Le point de vue de l’architecte Bernard Nivelt
En 1982, Jean-François Fontaine et Pierre Follenfant nous commandent un catamaran pour La Rochelle-La Nouvelle-Orléans, qui remporte cette magnifique course. Ce bateau fut le départ d’une collaboration étroite et fructueuse avec le chantier Fountaine Pajot. Trente ans plus tard, Eric Bruneel nous demande de lui dessiner un trimaran de 50 pieds pour la course transatlantique en solitaire, qu’il gagne dans sa catégorie. S’ensuit la naissance du chantier Neel Trimarans. On ne peut s’empêcher de faire le parallèle : l’expérience de la course est utile pour concevoir des multicoques de croisière. Pendant toutes ces années, les trimarans de course ont énormément évolué, jusqu’à supplanter les catamarans (on assiste à une nouvelle révolution avec l’apparition des foils), mais en croisière, les catamarans restaient incontestés. Eric Brunel a estimé qu’il y avait là une niche à exploiter et nous a demandé les plans d’un tri de 45 pieds. L’idée maîtresse était d’exploiter la grande largeur pour loger un espace à vivre de plain-pied : une cabine de chaque côté, un salon utilisant toute la largeur et une cuisine entre les deux. Une cloison structurelle supportant la compression du mât sépare le coin salon des deux cabines. Le dessous de la coque centrale est dédié à la zone technique avec la mécanique : les poids sont ainsi centrés et placés au plus bas. Comme sur un monocoque, le longitudinal du gréement est parfaitement raidi, la coque centrale faisant office de poutre structurelle. Cette combinaison étais raides/poids centrés permet des performances au près supérieures à celles d’un catamaran.

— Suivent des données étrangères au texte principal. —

(* ===== verification/Runtime.v ===== *)
(** The kernel event loop ([core/src/runtime.rs], [core/src/action.rs]): which
    session operation each event runs, which snapshot is emitted after it, and
    how the loop ends. *)

From S2P Require Export Session.

(** [AppAction]. *)
Inductive AppAction :=
  | SubmitAnswer (item_id : str) (answers : list QuestionAnswer)
  | Logout.

(** A frame of the group observation, whose window may be absent. *)
Record Frame := mkFrame {
  frame_window : option (list Row);
  frame_evidence : AcquisitionEvidence;
}.

Inductive RuntimeEvent :=
  | EvAction (action : AppAction)
  | EvActionError (error : str)
  | EvLogin (secret : str) (persist : bool)
  | EvCredentialLoadFailed (error : str)
  | EvCredentialResult (request_id : N) (succeeded : bool) (error : option str)
  | EvFrame (frame : Frame)
  | EvQueryClosed
  | EvReceiptStatus (item_id : str) (receipt_id : N) (status : WriteStatus)
  | EvReceiptClosed (item_id : str) (receipt_id : N)
  | EvStop.

(** What the environment decides while one event is handled: the clock, whether
    a receipt thread could be started, and the control's stopping flag. *)
Record Moment := mkMoment {
  moment_now : N;
  moment_spawn : option str;
  moment_stopping : bool;
}.

(** How the handling of one event ends: the loop goes on, breaks, or the whole
    function returns an error early. *)
Inductive Outcome := Continue | Break | Return (error : str).

Section runtime.
Context `{Engine}.

(** The arms of [match event], with the snapshots they emit. *)
Definition handle (s : Session) (event : RuntimeEvent) (m : Moment)
    : Session * list QueueSnapshot * Outcome :=
  let emitting s := (s, [snapshot s], Continue) in
  match event with
  | EvFrame frame =>
      match frame_window frame with
      | Some rows => emitting (update_rows s rows (frame_evidence frame))
      | None => (s, [], Continue)
      end
  | EvLogin secret persist => emitting (session_login s secret persist)
  | EvCredentialResult request_id succeeded error =>
      emitting (session_credential_result s request_id succeeded error)
  | EvCredentialLoadFailed error => emitting (credential_load_failed s error)
  | EvAction Logout => emitting (session_logout s)
  | EvAction (SubmitAnswer item_id answers) =>
      match submit_answer s (moment_now m) item_id answers with
      | (Ok _, s) =>
          match moment_spawn m with
          | Some error =>
              (s, [], Return ($"TTS29 could not observe the answer receipt: " ++ error))
          | None => emitting s
          end
      | (Err error, s) => emitting (action_error s (Some item_id) error)
      end
  | EvActionError error => emitting (action_error s None error)
  | EvReceiptStatus item_id receipt_id status =>
      emitting (receipt_status s item_id receipt_id status)
  | EvReceiptClosed item_id receipt_id => emitting (receipt_closed s item_id receipt_id)
  | EvQueryClosed =>
      if negb (moment_stopping m) then
        let s := action_error s None $"The NMP group observation closed." in
        (s, [snapshot s], Break)
      else (s, [], Continue)
  | EvStop => (s, [], Break)
  end.

(** [while let Ok(event) = receiver.recv()] over the events of one run; the
    list ends when the channel closes. *)
Fixpoint event_loop (s : Session) (events : list (RuntimeEvent * Moment))
    : Session * list QueueSnapshot * result str unit :=
  match events with
  | [] => (s, [], Ok ())
  | (event, m) :: events =>
      let '(s, emitted, outcome) := handle s event m in
      match outcome with
      | Continue =>
          let '(s, later, r) := event_loop s events in (s, emitted ++ later, r)
      | Break => (s, emitted, Ok ())
      | Return error => (s, emitted, Err error)
      end
  end.

(** What starting up meets: the engine's, the observation's and the query
    thread's answers, and whether the control accepted the cancellation. *)
Record Startup := mkStartup {
  start_engine : option str;
  start_observe : option str;
  start_installed : bool;
  start_query_thread : option str;
}.

Definition run_inner (configuration : KernelConfiguration) (st : Startup)
    (events : list (RuntimeEvent * Moment))
    : list QueueSnapshot * engine_log * result str unit :=
  match start_engine st with
  | Some error => ([], [], Err ($"NMP engine refused startup: " ++ error))
  | None =>
  match relay_parse (cfg_relay configuration) with
  | None => ([], [], Err $"The configured NIP-29 host is invalid.")
  | Some host =>
  match start_observe st with
  | Some error => ([], [], Err ($"NMP refused the group observation: " ++ error))
  | None =>
  if negb (start_installed st) then ([], [], Ok ()) else
  match start_query_thread st with
  | Some error => ([], [], Err ($"TTS29 could not start its query observer: " ++ error))
  | None =>
      let s := new_session configuration host in
      let '(s', emitted, r) := event_loop s events in
      match r with
      | Ok _ => (snapshot s :: emitted, se_log (session_shutdown s'), Ok ())
      | Err error => (snapshot s :: emitted, se_log s', Err error)
      end
  end end end end.

(** [run], with the engine log it leaves behind. *)
Definition run (configuration : KernelConfiguration) (st : Startup)
    (events : list (RuntimeEvent * Moment)) : list QueueSnapshot * engine_log :=
  let '(emitted, log, r) := run_inner configuration st events in
  (lifecycle configuration KStarting :: emitted
     ++ match r with Ok _ => [] | Err error => [failed configuration error] end
     ++ [lifecycle configuration KStopped], log).
End runtime.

Les formes des flotteurs sont très différentes de celles d’un trimaran de course dans la mesure où l’objectif privilégie des mouvements plus doux, évitant les coups de raquette. Les premières navigations sur le 45 pieds ont prouvé que cette formule était la bonne. Ne restait plus qu’à décliner le même concept en 65 pieds. Il est évident que ces multicoques ne seront pas destinés à la grande diffusion, et ne pourront s’adresser qu’à des propriétaires intéressés par la performance dans le grand confort et pas trop concernés par l’encombrement dans une marina.